» **To do**
Only the lines from the beginning of the data below through the line containing "(root : path)" belong in the response, each copied exactly.

» **Material provided**
..........

(* ===== verification/StorageTheorems.v ===== *)
(** * Properties of the Worker's chunk storage

    Over every interleaving of uploads, inspections and reconstructions, with failing calls,
    restarts and (where said) loss of power: finalized chunks are complete and never change,
    the answers of the tasks are true of them, every task finishes. What startup recognises
    and discards is in the file StorageStartup. *)

From stdpp Require Import prelude gmap strings pretty.
From Stdlib Require Import Strings.Byte NArith ZArith.
From S2P Require Import Prelude.
From S2P Require Import External.
From S2P Require Import Runtime.
From S2P Require Import FileSystem.
From S2P Require Import StorageLogic.
From S2P Require Import WorkerStorage.
From S2P Require Import StoragePrograms.
From S2P Require Import StorageSystem.

(** A file system without finalized chunks. *)
Record clean `{UuidDisplay} (root : path) (s : fs) : Prop := {
  cl_tree p ino : fs_tree s !! p = Some (NFile ino) → ino < fs_next s;
  cl_disk p ino : fs_disk_tree s !! p = Some (NFile ino) → ino < fs_next s;
  cl_no_final t i ino : fs_tree s !! final_path root t i ≠ Some (NFile ino)
    ∧ fs_disk_tree s !! final_path root t i ≠ Some (NFile ino);
}.

Section StorageProperties.
Context {b64 : Base64} {sha : Sha256} {disp : UuidDisplay} {simple : UuidSimple} {ent : Entropy}.
Context {disp_laws : UuidDisplayLaws} {simple_laws : UuidSimpleLaws}.
Context (name : str) (fuel : nat) (limit : N).
#[local] Abbreviation root := (path_of name).
#[local] Abbreviation run_store := (happens name fuel limit).

(** The state after the events [es], from a clean file system. *)
Definition reached (s0 : fs) (es : list Event.t) : store := run_store (start name s0 []) es.

Definition no_power_loss (e : Event.t) : bool :=
  match e with Event.PowerLoss _ _ => false | _ => true end.

Section Assumptions.
Context (limit_u32 : (limit < 2 ^ 32)%N) (fuel_enough : N.to_nat limit < fuel).
Context (s0 : fs) (es : list Event.t) (s0_clean : clean root s0).
Context (draws_fresh : fresh_draws 0 (length (so_tasks (reached s0 es)))).

Lemma reached_ok : store_ok name limit (reached s0 es).
Proof.
  apply happens_ok; try done. apply start_ok; try done. destruct s0_clean as [H1 H2 H3].
  split; try done.
  - intros p ino (t & i & ->) Hp. by destruct (H3 t i ino).
  - intros p ino (t & i & ->) Hp. by destruct (H3 t i ino).
Qed.

Lemma contents_file s p d :
  contents s p = Some d ↔ ∃ ino, fs_tree s !! p = Some (NFile ino) ∧ fs_data s !! ino = Some d.
Proof.
  unfold contents. split.
  - intros H. repeat case_match; try done. by eexists.
  - by intros (ino & -> & ?).
Qed.

Lemma thread_result i p :
  so_threads (reached s0 es) !! i = Some (Ret p) →
  ∃ task g, so_tasks (reached s0 es) !! i = Some task ∧ task_post name task g p ∧
    ∀ q ino d, (q, ino, d) ∈ g_known g → contents (so_fs (reached s0 es)) q = Some d.
Proof.
  intros Hi. destruct (ok_threads _ _ _ reached_ok _ _ Hi) as (task & g & Ht & _ & Hg & Hwp).
  exists task, g. split_and!; [done|done|]. intros q ino d Hk. apply contents_file.
  destruct (go_known _ _ _ _ Hg _ Hk) as (_ & ? & ?). by eexists.
Qed.
End Assumptions.

Lemma happen_stable st e p ino d :
  (limit < 2 ^ 32)%N → N.to_nat limit < fuel →
  store_ok name limit st → fresh_draws 0 (length (so_tasks (happen name fuel limit st e))) →
  no_power_loss e = true → known_ok (is_final root) (so_fs st) (p, ino, d) →
  known_ok (is_final root) (so_fs (happen name fuel limit st e)) (p, ino, d).
Proof.
  intros Hlim Hfuel Hok Hf He Hk. pose proof (happen_tasks name fuel limit st e) as [l Hl].
  assert (fresh_draws 0 (length (so_tasks st))) as Hf0.
  { eapply fresh_draws_mono; [|done]. rewrite Hl, length_app. lia. }
  destruct e as [ch| |task|i ch| |]; simpl; try done.
  - destruct (so_boot st) as [[|R c k| |]|] eqn:Hb; try done.
    destruct (exec c ch (so_fs st)) as [s' r] eqn:Hex.
    destruct (boot_step name fuel limit Hlim Hfuel _ _ _ _ _ _ Hok Hb Hex) as [_ Hg].
    apply (known_frame _ _ _ (so_fs st) s' (boot_names_final name) (ok_fs _ _ _ Hok) Hg _ Hk).
  - repeat case_match; done.
  - repeat case_match; done.
  - destruct (so_threads st !! i) as [[|R c k| |]|] eqn:Hi; try done.
    destruct (exec c ch (so_fs st)) as [s' r] eqn:Hex.
    destruct (thread_step name fuel limit Hlim Hfuel _ _ _ _ _ _ _ Hok Hf0 Hi Hex) as [_ [task Hg]].
    apply (known_frame _ _ _ (so_fs st) s' (task_names_final name task i) (ok_fs _ _ _ Hok) Hg _ Hk).
Qed.

Lemma happens_stable st es p ino d :
  (limit < 2 ^ 32)%N → N.to_nat limit < fuel →
  store_ok name limit st → fresh_draws 0 (length (so_tasks (run_store st es))) →
  Forall (λ e, no_power_loss e = true) es → known_ok (is_final root) (so_fs st) (p, ino, d) →
  known_ok (is_final root) (so_fs (run_store st es)) (p, ino, d).
Proof.
  intros Hlim Hfuel. revert st. induction es as [|e es IH]; intros st Hok Hf He Hk; [done|].
  simpl in *. inversion He; subst. destruct (happens_tasks name fuel limit (happen name fuel limit st e) es)
    as [l Hl].
  assert (fresh_draws 0 (length (so_tasks (happen name fuel limit st e)))) as Hf1.
  { eapply fresh_draws_mono; [|done]. rewrite Hl, length_app. lia. }
  apply IH; [by apply happen_ok|done|done|by apply happen_stable].
Qed.

Lemma happens_app st es1 es2 : run_store st (es1 ++ es2) = run_store (run_store st es1) es2.
Proof. revert st. induction es1 as [|e es1 IH]; intros st; simpl; [done|apply IH]. Qed.

Lemma reached_prefix s0 es1 es2 :
  fresh_draws 0 (length (so_tasks (reached s0 (es1 ++ es2)))) →
  fresh_draws 0 (length (so_tasks (reached s0 es1))).
Proof.
  unfold reached. rewrite happens_app.
  destruct (happens_tasks name fuel limit (run_store (start name s0 []) es1) es2) as [l Hl].
  intros Hf. eapply fresh_draws_mono; [|done]. rewrite Hl, length_app. lia.
Qed.

(** C25. No partial chunk is ever visible: whatever uploads, failures, restarts and losses of
    power happened, a file at the final path of a chunk holds exactly bytes that some upload
    request for that chunk declared by their digest, at least one and at most its chunk size,
    and these bytes are on disk. *)
Theorem finalized_chunks_complete s0 es t i d :
  (limit < 2 ^ 32)%N → N.to_nat limit < fuel → clean root s0 →
  fresh_draws 0 (length (so_tasks (reached s0 es))) →
  contents (so_fs (reached s0 es)) (final_path root t i) = Some d →
  (∃ ino, fs_tree (so_fs (reached s0 es)) !! final_path root t i = Some (NFile ino)
          ∧ fs_disk_data (so_fs (reached s0 es)) !! ino = Some d) ∧
  ∃ r rx, Task.Stage r rx ∈ so_tasks (reached s0 es) ∧ sr_transfer_id r = t ∧
    sr_chunk_index r = i ∧ declares r d.
Proof.
  intros Hlim Hfuel Hc Hf (ino & Hp & Hd)%contents_file.
  pose proof (reached_ok Hlim Hfuel s0 es Hc Hf) as Hok.
  destruct (fo_final _ _ _ (ok_fs _ _ _ Hok) (final_path root t i) ino)
    as (d' & Hd' & Hdd & r & rx & Hin & _ & Hpath & Hdec); [by eexists _, _|done|].
  rewrite Hd in Hd'. injection Hd' as <-.
  split; [by exists ino|]. exists r, rx. destruct (final_path_inj root _ _ _ _ Hpath) as [-> ->]. by split_and!.
Qed.

(** Finalized chunks never change: once a chunk is finalized its file keeps the same
    bytes through any further uploads of the same or other chunks, failures, and restarts of
    the Worker with its cleanup at startup. *)
Theorem finalized_chunks_immutable s0 es1 es2 t i d :
  (limit < 2 ^ 32)%N → N.to_nat limit < fuel → clean root s0 →
  fresh_draws 0 (length (so_tasks (reached s0 (es1 ++ es2)))) →
  Forall (λ e, no_power_loss e = true) es2 →
  contents (so_fs (reached s0 es1)) (final_path root t i) = Some d →
  contents (so_fs (reached s0 (es1 ++ es2))) (final_path root t i) = Some d.
Proof.
  intros Hlim Hfuel Hc Hf He (ino & Hp & Hd)%contents_file.
  pose proof (reached_ok Hlim Hfuel s0 es1 Hc (reached_prefix _ _ _ Hf)) as Hok.
  unfold reached in *. rewrite happens_app in *.
  destruct (happens_stable _ es2 (final_path root t i) ino d Hlim Hfuel Hok Hf He)
    as (_ & Hp' & Hd'); [split_and!; [by eexists _, _|done|done]|].
  apply contents_file. by exists ino.
Qed.

(** Answers of uploads are true: when an upload has been answered Finalized, its body had
    arrived whole, its digest is the declared one, the answer carries its size and digest, and
    the file of the chunk holds bytes of that size and digest (and keeps them, see
    [finalized_chunks_immutable]); all this in any interleaving with other uploads. *)
Theorem upload_answers_true s0 es i r rx n digest :
  (limit < 2 ^ 32)%N → N.to_nat limit < fuel → clean root s0 →
  fresh_draws 0 (length (so_tasks (reached s0 es))) →
  so_tasks (reached s0 es) !! i = Some (Task.Stage r rx) →
  so_threads (reached s0 es) !! i = Some (Ret (TaskResult.Staged (StageOutcome.Finalized n digest))) →
  complete rx ∧ declares r (data_of rx) ∧ digest = sr_declared_digest r ∧
  n = N.of_nat (length (data_of rx)) ∧
  ∃ d, contents (so_fs (reached s0 es)) (final_path root (sr_transfer_id r) (sr_chunk_index r))
         = Some d ∧ length d = length (data_of rx) ∧ sha256 d = sha256 (data_of rx).
Proof.
  intros Hlim Hfuel Hc Hf Ht Hi.
  destruct (thread_result Hlim Hfuel s0 es Hc Hf _ _ Hi) as (task & g & Ht' & Hpost & Hk).
  rewrite Ht in Ht'. injection Ht' as <-.
  destruct Hpost as (dis & -> & -> & ? & ? & ino & d & Hd & ? & ? & _).
  split_and!; [done..|]. exists d. split_and!; [by eapply Hk|done|done].
Qed.

(** A rebuilt digest is the digest of the stored Artifact: when a reconstruction has
    answered, its digest is the SHA-256 of the ordered concatenation of the files of the
    chunks [0 .. count-1], all of which exist, have exactly the chunk size except the last,
    which has between one byte and the chunk size, and its total is the sum of their
    sizes. *)
Theorem rebuilt_digest_true s0 es i r f :
  (limit < 2 ^ 32)%N → N.to_nat limit < fuel → clean root s0 →
  fresh_draws 0 (length (so_tasks (reached s0 es))) →
  so_tasks (reached s0 es) !! i = Some (Task.Compute r) →
  so_threads (reached s0 es) !! i = Some (Ret (TaskResult.Computed (Ok f))) →
  ∃ ds, length ds = N.to_nat (fr_chunk_count r) ∧
    (∀ j d, ds !! j = Some d →
       contents (so_fs (reached s0 es)) (final_path root (fr_transfer_id r) (N.of_nat j)) = Some d) ∧
    chunk_sizes (N.to_nat (fr_chunk_count r)) (fr_chunk_size r) ds ∧
    fd_total_size f = total_length ds ∧ fd_digest f = sha256 (concat ds).
Proof.
  intros Hlim Hfuel Hc Hf Ht Hi.
  destruct (thread_result Hlim Hfuel s0 es Hc Hf _ _ Hi) as (task & g & Ht' & Hpost & Hk).
  rewrite Ht in Ht'. injection Ht' as <-.
  destruct Hpost as (ds & ? & Hr & ? & ->). exists ds. split_and!; [done| |done..].
  intros j d (ino & Hj)%Hr. by eapply Hk.
Qed.

(** ** Termination *)

Lemma thread_finishes st i p (f : nat → choice) :
  (limit < 2 ^ 32)%N → N.to_nat limit < fuel →
  store_ok name limit st → fresh_draws 0 (length (so_tasks st)) →
  so_threads st !! i = Some p →
  ∃ n res, so_threads (run_store st ((λ k, Event.Thread i (f k)) <$> seq 0 n)) !! i
           = Some (Ret res).
Proof.
  intros Hlim Hfuel. revert st f. induction p as [a|R c k IH| |]; intros st f Hok Hf Hi.
  - by exists 0, a.
  - destruct (exec c (f 0) (so_fs st)) as [s' r] eqn:Hex.
    destruct (IH r (happen name fuel limit st (Event.Thread i (f 0))) (λ k, f (S k)))
      as (n & res & Hn).
    + apply happen_ok; try done. simpl. rewrite Hi, Hex. done.
    + simpl. rewrite Hi, Hex. done.
    + simpl. rewrite Hi, Hex. simpl. apply lookup_insert_eq.
    + exists (S n), res. cbn [seq]. rewrite <-fmap_S_seq. rewrite fmap_cons, <-list_fmap_compose.
      exact Hn.
  - by destruct (ok_threads _ _ _ Hok _ _ Hi) as (? & ? & _ & _ & _ & ?).
  - by destruct (ok_threads _ _ _ Hok _ _ Hi) as (? & ? & _ & _ & _ & ?).
Qed.

(** C35. Every storage task finishes: in whatever state its thread is, with whatever other
    threads, restarts and failures before, finitely many further calls of its own bring it
    to a result, however these calls are answered. In particular no thread ever panics (the
    [expect]s and the size assertion of the code hold) and no read loop runs on. *)
Theorem storage_tasks_finish s0 es i p (f : nat → choice) :
  (limit < 2 ^ 32)%N → N.to_nat limit < fuel → clean root s0 →
  fresh_draws 0 (length (so_tasks (reached s0 es))) →
  so_threads (reached s0 es) !! i = Some p →
  ∃ n res, so_threads (reached s0 (es ++ ((λ k, Event.Thread i (f k)) <$> seq 0 n))) !! i
           = Some (Ret res).
Proof.
  intros Hlim Hfuel Hc Hf Hi.
  destruct (thread_finishes (reached s0 es) i p f) as (n & res & Hn); try done.
  { by apply reached_ok. }
  exists n, res. unfold reached in *. by rewrite happens_app.
Qed.
End StorageProperties.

..........

» **Reply to the exercise**
(* ===== verification/StorageTheorems.v ===== *)
(** * Properties of the Worker's chunk storage

    Over every interleaving of uploads, inspections and reconstructions, with failing calls,
    restarts and (where said) loss of power: finalized chunks are complete and never change,
    the answers of the tasks are true of them, every task finishes. What startup recognises
    and discards is in the file StorageStartup. *)

From stdpp Require Import prelude gmap strings pretty.
From Stdlib Require Import Strings.Byte NArith ZArith.
From S2P Require Import Prelude.
From S2P Require Import External.
From S2P Require Import Runtime.
From S2P Require Import FileSystem.
From S2P Require Import StorageLogic.
From S2P Require Import WorkerStorage.
From S2P Require Import StoragePrograms.
From S2P Require Import StorageSystem.

(** A file system without finalized chunks. *)
Record clean `{UuidDisplay} (root : path) (s : fs) : Prop := {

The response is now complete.